### Data section

Lemma no_fence_no_json_fence (x : str) : contains fence x = false -> contains json_fence x = false.
Proof.
  unfold contains, find. intro H. apply Z.leb_gt in H. apply Z.leb_gt.
  destruct (find_from_spec fence x 0) as [[_ Hno] | (n & Hn & _)]; [|lia].
  destruct (find_from_spec json_fence x 0) as [[-> _] | (n & _ & Hs & _)]; [lia|].
  change json_fence with (fence ++ lit "json") in Hs.
  apply startswith_shorter in Hs. rewrite Hno in Hs. discriminate.
Qed.

(** X11: [strip_code_fence] never fails; a text without three backticks
    in a row comes back as it is; and from a text that has, after a lead
    without backticks, the json fence, a body without backticks and the
    closing fence, it returns the body stripped, whatever follows. *)
Theorem strip_code_fence_unwraps :
  (forall x, exists y, strip_code_fence x = (Returned y, [])) /\
  (forall x, contains fence x = false -> strip_code_fence x = (Returned x, [])) /\
  (forall lead body tail,
      (forall c, In c lead -> c <> backtick) -> (forall c, In c body -> c <> backtick) ->
      strip_code_fence (lead ++ json_fence ++ body ++ fence ++ tail)
      = (Returned (strip body), [])).
Proof.
  split; [|split].
  - intro x. unfold strip_code_fence, inside_fence, split1, contains.
    destruct (0 <=? find json_fence x) eqn:Ej; [now eexists|].
    destruct (0 <=? find fence x) eqn:Ef; now eexists.
  - intros x Hx. unfold strip_code_fence.
    now rewrite (no_fence_no_json_fence x Hx), Hx.
  - intros lead body tail Hlead Hbody. unfold strip_code_fence, inside_fence, split1, contains.
    set (rest := body ++ fence ++ tail).
    assert (Hj : find json_fence (lead ++ json_fence ++ rest) = Z.of_nat (length lead))
      by (apply (find_after backtick); exact Hlead).
    rewrite Hj. destruct (0 <=? Z.of_nat (length lead)) eqn:E; [|apply Z.leb_gt in E; lia].
    cbn [snd]. rewrite Nat2Z.id.
    replace (skipn (length lead + length json_fence) (lead ++ json_fence ++ rest)) with rest
      by (rewrite app_assoc, <- length_app; now rewrite drop_app_length).
    assert (Hf : find fence rest = Z.of_nat (length body))
      by (apply (find_after backtick); exact Hbody).
    rewrite Hf. destruct (0 <=? Z.of_nat (length body)) eqn:E'; [|apply Z.leb_gt in E'; lia].
    cbn [fst]. rewrite Nat2Z.id. unfold rest. now rewrite take_app_length.
Qed.

Section ClientFacts.
Variable genai_installed : bool.
Variable generate_content : str -> str -> str -> outcome (option str).
Variable json_loads : str -> outcome value.

Lemma attempt_trace (key prompt model_name : str) :
  backend_calls (trace_of (attempt generate_content json_loads key prompt model_name))
  = [model_name] /\
  prompts_sent (trace_of (attempt generate_content json_loads key prompt model_name))
  = [prompt].
Proof.
  unfold attempt, call_generate_content.
  destruct (generate_content key model_name prompt) as [[answer|]|e]; try (now split).
  cbn [bind ret app]. destruct (isEmpty (strip answer)); [now split|].
  cbn [bind ret raise app].
  pose proof (strip_code_fence_trace (strip answer)) as Ht.
  destruct (strip_code_fence (strip answer)) as [[inner|e] tr];
    cbn [trace_of snd] in Ht; subst tr; [|now split].
  cbn [bind app]. destruct (json_loads inner) as [v|e]; [|now split].
  destruct v as [| b | z | f | x | l | parsed_]; try (now split).
  destruct (List.existsb (has_key parsed_) field_names); now split.
Qed.

Lemma prompts_sent_app (t1 t2 : list event) :
  prompts_sent (t1 ++ t2) = prompts_sent t1 ++ prompts_sent t2.
Proof.
  induction t1 as [|ev t1 IH]; [reflexivity|]. destruct ev; simpl; now rewrite IH.
Qed.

######

Exercise:
In the listing above, locate the line containing "cbn [bind ret raise app]." and the line containing "Lemma prompts_sent_app (t1", then transcribe both and every line between them verbatim.

Solved exercise:
  cbn [bind ret raise app].
  pose proof (strip_code_fence_trace (strip answer)) as Ht.
  destruct (strip_code_fence (strip answer)) as [[inner|e] tr];
    cbn [trace_of snd] in Ht; subst tr; [|now split].
  cbn [bind app]. destruct (json_loads inner) as [v|e]; [|now split].
  destruct v as [| b | z | f | x | l | parsed_]; try (now split).
  destruct (List.existsb (has_key parsed_) field_names); now split.
Qed.

Lemma prompts_sent_app (t1 t2 : list event) :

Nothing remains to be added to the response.